* **Exercise requirements**
Where the string "negb" appears in a line of the material below, copy that line.

+--

(** * IRENO Smart Assistant: the client-side state layer

    A shallow embedding of [frontend/src/context/AppContext.jsx] (the reducer,
    the localStorage persistence and the hydration merge), of the chat
    submission of [ChatInput.jsx] and of the new-chat handler of
    [ConversationSidebar.jsx], together with the properties the specification
    states about them; then of the handlers of the other components
    ([AppHeader.jsx], [WelcomeScreen.jsx], [LoginPage.jsx], [App.jsx],
    [MainChat.jsx], [SettingsModal.jsx], [ChatArea.jsx]) and of the rest of
    the sidebar, with further properties of the whole.

    JavaScript is dynamically typed, so the embedding works on a universe of
    JavaScript values; objects are finite maps from property names to values
    (stdpp's [gmap]), which gives extensional equality: two objects with the
    same properties are equal, whatever the order the properties were written
    in. Exceptions are explicit ([result]); code that talks to
    [localStorage] and [console] threads a [World]. *)

From Stdlib Require Import ZArith Ascii String List.
From stdpp Require Import gmap strings list fin_maps.

#[local] Set Warnings "-register-all".

Open Scope string_scope.
Open Scope Z_scope.
Open Scope list_scope.

(** ** JavaScript values *)

(** The values the program handles. [VDate iso] is a valid [Date] object,
    kept as the text its [toISOString()] gives. Numbers are the integers (the
    application state holds none: ids are [Date.now().toString()] strings).
    Fractions, [NaN], the infinities and negative zero, an invalid [Date],
    an array with holes, functions, symbols, cycles and shared references are
    not values of the model, and no statement below speaks of them. *)
Inductive value : Type :=
| VUndefined
| VNull
| VBool (b : bool)
| VNum (n : Z)
| VStr (s : string)
| VDate (iso : string)
| VArr (xs : list value)
| VObj (fields : gmap string value).

(** An exception object, with its [name] and its [message]. *)
Record error : Type := Error { error_name : string; error_message : string }.

(** The outcome of running a piece of code: it returns, it throws, or it
    leaves the fragment of JavaScript that the model covers ([Unmodelled] is
    not an exception and no [catch] sees it). *)
Inductive result (A : Type) : Type :=
| Ok (a : A)
| Throw (e : error)
| Unmodelled.
Arguments Ok {A} a.
Arguments Throw {A} e.
Arguments Unmodelled {A}.

#[global] Instance result_ret : MRet result := fun _ a => Ok a.
#[global] Instance result_bind : MBind result := fun _ _ f r =>
  match r with
  | Ok a => f a
  | Throw e => Throw e
  | Unmodelled => Unmodelled
  end.

Definition TypeError (msg : string) : error := Error "TypeError" msg.

(** [arr.map(f)] over the elements, stopping at the first exception. *)
Fixpoint mapM {A B : Type} (f : A -> result B) (l : list A) : result (list B) :=
  match l with
  | [] => Ok []
  | x :: l' => y ← f x; ys ← mapM f l'; Ok (y :: ys)
  end.

(** [arr.filter(p)]. *)
Fixpoint filterM {A : Type} (p : A -> result bool) (l : list A) : result (list A) :=
  match l with
  | [] => Ok []
  | x :: l' => b ← p x; ys ← filterM p l'; Ok (if (b : bool) then x :: ys else ys)
  end.

(** *** Decimal text of integers ([Number.prototype.toString]) *)

Definition digit_char (d : N) : ascii := ascii_of_N (48 + d).

Fixpoint N_digits (fuel : nat) (n : N) (acc : list ascii) : list ascii :=
  match fuel with
  | O => acc
  | S fuel' =>
      let acc' := digit_char (n mod 10) :: acc in
      if (n <? 10)%N then acc' else N_digits fuel' (n / 10) acc'
  end.

(** A number below [2^k] has at most [k] decimal digits, so the fuel is
    never what stops the loop. *)
Definition N_to_chars (n : N) : list ascii := N_digits (S (N.to_nat (N.log2 n))) n [].

Definition Z_to_chars (z : Z) : list ascii :=
  if z <? 0 then "-"%char :: N_to_chars (Z.to_N (- z))
  else N_to_chars (Z.to_N z).

Definition N_to_string (n : N) : string := string_of_list_ascii (N_to_chars n).
Definition Z_to_string (z : Z) : string := string_of_list_ascii (Z_to_chars z).

(** *** Property access, spread, equality *)

(** The own enumerable properties that [{...v}] copies: the fields of an
    object, the indices of an array or of a string; nothing for the other
    values ([{...null}] is [{}]). *)
Fixpoint index_props {A : Type} (i : N) (l : list A) : gmap string A :=
  match l with
  | [] => ∅
  | x :: l' => <[N_to_string i := x]> (index_props (N.succ i) l')
  end.

Definition chars_of (s : string) : list value :=
  map (fun c => VStr (String c EmptyString)) (list_ascii_of_string s).

Definition spread (v : value) : gmap string value :=
  match v with
  | VObj m => m
  | VArr xs => index_props 0 xs
  | VStr s => index_props 0 (chars_of s)
  | _ => ∅
  end.

(** [v.k]: a [TypeError] on [null] and [undefined], [undefined] for a
    property that is not there. *)
Definition get (k : string) (v : value) : result value :=
  match v with
  | VUndefined | VNull => Throw (TypeError ("Cannot read properties of null or undefined (reading " +:+ k +:+ ")"))
  | VObj m => Ok (default VUndefined (m !! k))
  | VArr xs =>
      if String.eqb k "length" then Ok (VNum (Z.of_nat (length xs)))
      else Ok (default VUndefined (index_props 0 xs !! k))
  | VStr s =>
      if String.eqb k "length" then Ok (VNum (Z.of_nat (String.length s)))
      else Ok (default VUndefined (index_props 0 (chars_of s) !! k))
  | _ => Ok VUndefined
  end.

(** [v?.k]. *)
Definition get_opt (k : string) (v : value) : result value :=
  match v with
  | VUndefined | VNull => Ok VUndefined
  | _ => get k v
  end.

(** [[...v]]: the elements of an iterable, a [TypeError] otherwise. *)
Definition iterate (v : value) : result (list value) :=
  match v with
  | VArr xs => Ok xs
  | VStr s => Ok (chars_of s)
  | _ => Throw (TypeError "value is not iterable")
  end.

(** [a === b]. Primitives compare by value. Objects, arrays and dates
    compare by reference in JavaScript; the values of the model are trees,
    each standing for an allocation of its own, so two of them are never
    [===]. Whenever one side is a primitive (every id of the application is
    a string) this is exactly JavaScript's answer. *)
Definition strict_eq (a b : value) : bool :=
  match a, b with
  | VUndefined, VUndefined => true
  | VNull, VNull => true
  | VBool x, VBool y => Bool.eqb x y
  | VNum x, VNum y => (x =? y)
  | VStr x, VStr y => String.eqb x y
  | _, _ => false
  end.

(** Truthiness ([if (v)], [!v]). *)
Definition truthy (v : value) : bool :=
  match v with
  | VUndefined | VNull => false
  | VBool b => b
  | VNum n => negb (n =? 0)
  | VStr s => negb (String.eqb s "")
  | _ => true
  end.

(** [typeof v]. *)
Definition typeof (v : value) : string :=
  match v with
  | VUndefined => "undefined"
  | VBool _ => "boolean"
  | VNum _ => "number"
  | VStr _ => "string"
  | VNull | VDate _ | VArr _ | VObj _ => "object"
  end.

(** [arr.map(f)] and [arr.filter(p)] as method calls: only an array has
    the method. *)
Definition array_map (f : value -> result value) (v : value) : result value :=
  match v with
  | VArr xs => ys ← mapM f xs; Ok (VArr ys)
  | _ => Throw (TypeError "map is not a function")
  end.

Definition array_filter (p : value -> result bool) (v : value) : result value :=
  match v with
  | VArr xs => ys ← filterM p xs; Ok (VArr ys)
  | _ => Throw (TypeError "filter is not a function")
  end.

(** ** The reducer ([AppContext.jsx])

    An object literal [{...state, k: v}] is [VObj (<[k := v]> (spread state))]:
    the copied properties with [k] set last. *)

(** A dispatched action [{type, payload}]; an action creator that passes no
    payload leaves it [undefined]. *)
Record Action : Type := mkAction { type : value; payload : value }.

(** [ActionTypes]. *)
Definition SET_USER : value := VStr "SET_USER".
Definition LOGOUT_USER : value := VStr "LOGOUT_USER".
Definition SET_THEME : value := VStr "SET_THEME".
Definition TOGGLE_SIDEBAR : value := VStr "TOGGLE_SIDEBAR".
Definition ADD_CONVERSATION : value := VStr "ADD_CONVERSATION".
Definition SET_ACTIVE_CONVERSATION : value := VStr "SET_ACTIVE_CONVERSATION".
Definition ADD_MESSAGE : value := VStr "ADD_MESSAGE".
Definition SET_TYPING : value := VStr "SET_TYPING".
Definition DELETE_CONVERSATION : value := VStr "DELETE_CONVERSATION".
Definition UPDATE_CONVERSATION : value := VStr "UPDATE_CONVERSATION".
Definition CLEAR_ALL_CONVERSATIONS : value := VStr "CLEAR_ALL_CONVERSATIONS".

Definition ActionTypes : list value :=
  [SET_USER; LOGOUT_USER; SET_THEME; TOGGLE_SIDEBAR; ADD_CONVERSATION;
   SET_ACTIVE_CONVERSATION; ADD_MESSAGE; SET_TYPING; DELETE_CONVERSATION;
   UPDATE_CONVERSATION; CLEAR_ALL_CONVERSATIONS].

(** The callback of [ADD_MESSAGE]'s [map]:
    [conv.id === action.payload.conversationId
       ? { ...conv, messages: [...conv.messages, action.payload.message] } : conv]. *)
Definition add_message_to (action : Action) (conv : value) : result value :=
  id ← get "id" conv;
  target ← get "conversationId" (payload action);
  if strict_eq id target then
    messages ← get "messages" conv;
    old ← iterate messages;
    message ← get "message" (payload action);
    Ok (VObj (<["messages" := VArr (old ++ [message])]> (spread conv)))
  else Ok conv.

(** The callback of [DELETE_CONVERSATION]'s [filter]:
    [conv.id !== action.payload]. *)
Definition keep_conversation (action : Action) (conv : value) : result bool :=
  id ← get "id" conv;
  Ok (negb (strict_eq id (payload action))).

(** The callback of [UPDATE_CONVERSATION]'s [map]:
    [conv.id === action.payload.id ? { ...conv, ...action.payload.updates } : conv]. *)
Definition update_conversation (action : Action) (conv : value) : result value :=
  id ← get "id" conv;
  target ← get "id" (payload action);
  if strict_eq id target then
    updates ← get "updates" (payload action);
    Ok (VObj (spread updates ∪ spread conv))
  else Ok conv.

(** [appReducer(state, action)]; the [switch] compares [action.type] with
    each case label by [===], in the order of the source. *)
Definition appReducer (state : value) (action : Action) : result value :=
  if strict_eq (type action) SET_USER then
    Ok (VObj (<["currentUser" := payload action]> (spread state)))
  else if strict_eq (type action) LOGOUT_USER then
    Ok (VObj (<["activeConversation" := VNull]>
             (<["conversations" := VArr []]>
             (<["currentUser" := VNull]> (spread state)))))
  else if strict_eq (type action) SET_THEME then
    Ok (VObj (<["theme" := payload action]> (spread state)))
  else if strict_eq (type action) TOGGLE_SIDEBAR then
    sidebarOpen ← get "sidebarOpen" state;
    Ok (VObj (<["sidebarOpen" := VBool (negb (truthy sidebarOpen))]> (spread state)))
  else if strict_eq (type action) ADD_CONVERSATION then
    conversations ← get "conversations" state;
    old ← iterate conversations;
    Ok (VObj (<["activeConversation" := payload action]>
             (<["conversations" := VArr (payload action :: old)]> (spread state))))
  else if strict_eq (type action) SET_ACTIVE_CONVERSATION then
    Ok (VObj (<["activeConversation" := payload action]> (spread state)))
  else if strict_eq (type action) ADD_MESSAGE then
    conversations ← get "conversations" state;
    updatedConversations ← array_map (add_message_to action) conversations;
    activeConversation ← get "activeConversation" state;
    activeId ← get_opt "id" activeConversation;
    target ← get "conversationId" (payload action);
    updatedActiveConv ←
      (if strict_eq activeId target then
         messages ← get "messages" activeConversation;
         old ← iterate messages;
         message ← get "message" (payload action);
         Ok (VObj (<["messages" := VArr (old ++ [message])]> (spread activeConversation)))
       else Ok activeConversation);
    Ok (VObj (<["activeConversation" := updatedActiveConv]>
             (<["conversations" := updatedConversations]> (spread state))))
  else if strict_eq (type action) SET_TYPING then
    Ok (VObj (<["isTyping" := payload action]> (spread state)))
  else if strict_eq (type action) DELETE_CONVERSATION then
    conversations ← get "conversations" state;
    filteredConversations ← array_filter (keep_conversation action) conversations;
    activeConversation ← get "activeConversation" state;
    activeId ← get_opt "id" activeConversation;
    Ok (VObj (<["activeConversation" :=
                  if strict_eq activeId (payload action) then VNull else activeConversation]>
             (<["conversations" := filteredConversations]> (spread state))))
  else if strict_eq (type action) UPDATE_CONVERSATION then
    conversations ← get "conversations" state;
    updated ← array_map (update_conversation action) conversations;
    Ok (VObj (<["conversations" := updated]> (spread state)))
  else if strict_eq (type action) CLEAR_ALL_CONVERSATIONS then
    Ok (VObj (<["activeConversation" := VNull]>
             (<["conversations" := VArr []]> (spread state))))
  else Ok state.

+--

* **Solution**
  | VNum n => negb (n =? 0)
  | VStr s => negb (String.eqb s "")
  Ok (negb (strict_eq id (payload action))).
    Ok (VObj (<["sidebarOpen" := VBool (negb (truthy sidebarOpen))]> (spread state)))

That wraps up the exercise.